[Stored items]
Lemma span_at s : 64 ∈ fst (span authority_part s) <->
  exists user rest, s = user ++ lit "@" ++ rest /\ Forall (fun c => c ∉ lit "/?#") user.
Proof.
  change (lit "@") with [64]. induction s as [|c s IH]; cbn [span].
  - split; [intros H; by apply elem_of_nil in H|]. by intros ([|] & rest & E & _).
  - destruct (authority_part c) eqn:Ec.
    + destruct (span authority_part s) as [u v]. cbn [fst] in *. rewrite elem_of_cons, IH. split.
      * intros [<-|(user & rest & -> & Hu)]; [by exists [], s|]. exists (c :: user), rest. split; [done|].
        constructor; [by apply authority_part_spec|done].
      * intros ([|d user] & rest & E & Hu); injection E as -> ->; [by left|]. apply Forall_cons in Hu as [_ Hu].
        right. by exists user, rest.
    + split; [intros H; by apply elem_of_nil in H|]. intros ([|d user] & rest & E & Hu); injection E as -> ->; [done|].
      apply Forall_cons in Hu as [Hd _]. apply authority_part_spec in Hd. cbv beta in Hd. congruence.
Qed.

(** The detector of the code decides whether a text shows credentials. *)
Lemma url_credentials_exact text : string_contains_url_credentials text = true <-> shows_credentials text.
Proof.
  unfold string_contains_url_credentials, shows_credentials. destruct (find_str (lit "://") text) as [[a b]|] eqn:F.
  - destruct (find_str_app _ _ _ _ F) as (r & -> & ->). assert (Hfirst := find_str_first _ _ _ F).
    change (skipn 3 (lit "://" ++ r)) with r. rewrite contains_char_spec, span_at. split.
    + intros (user & rest & -> & Hu). by exists a, user, rest.
    + intros (scheme & user & rest & E & Hf & Hu). apply first_occurrence_unique in E as [_ ->]; [|done..].
      by exists user, rest.
  - split; [done|]. intros (scheme & user & rest & -> & _). exfalso.
    assert (H : contains_str (scheme ++ lit "://" ++ user ++ lit "@" ++ rest) (lit "://") = true)
      by (apply contains_str_occurs; by eexists _, _).
    clear -F H. induction (scheme ++ _) as [|c s IH]; cbn [find_str contains_str] in F, H.
    + destruct (starts_with [] _); [done|]. done.
    + destruct (starts_with (c :: s) _); [done|]. destruct (find_str _ s) as [[]|]; [done|]. by apply IH.
Qed.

* Assigned task
Copy out each line of the data that holds the string "apply".

* Answer for this exercise
  - split; [intros H; by apply elem_of_nil in H|]. by intros ([|] & rest & E & _).
        constructor; [by apply authority_part_spec|done].
      * intros ([|d user] & rest & E & Hu); injection E as -> ->; [by left|]. apply Forall_cons in Hu as [_ Hu].
    + split; [intros H; by apply elem_of_nil in H|]. intros ([|d user] & rest & E & Hu); injection E as -> ->; [done|].
      apply Forall_cons in Hu as [Hd _]. apply authority_part_spec in Hd. cbv beta in Hd. congruence.
    + intros (scheme & user & rest & E & Hf & Hu). apply first_occurrence_unique in E as [_ ->]; [|done..].
      by (apply contains_str_occurs; by eexists _, _).
    + destruct (starts_with (c :: s) _); [done|]. destruct (find_str _ s) as [[]|]; [done|]. by apply IH.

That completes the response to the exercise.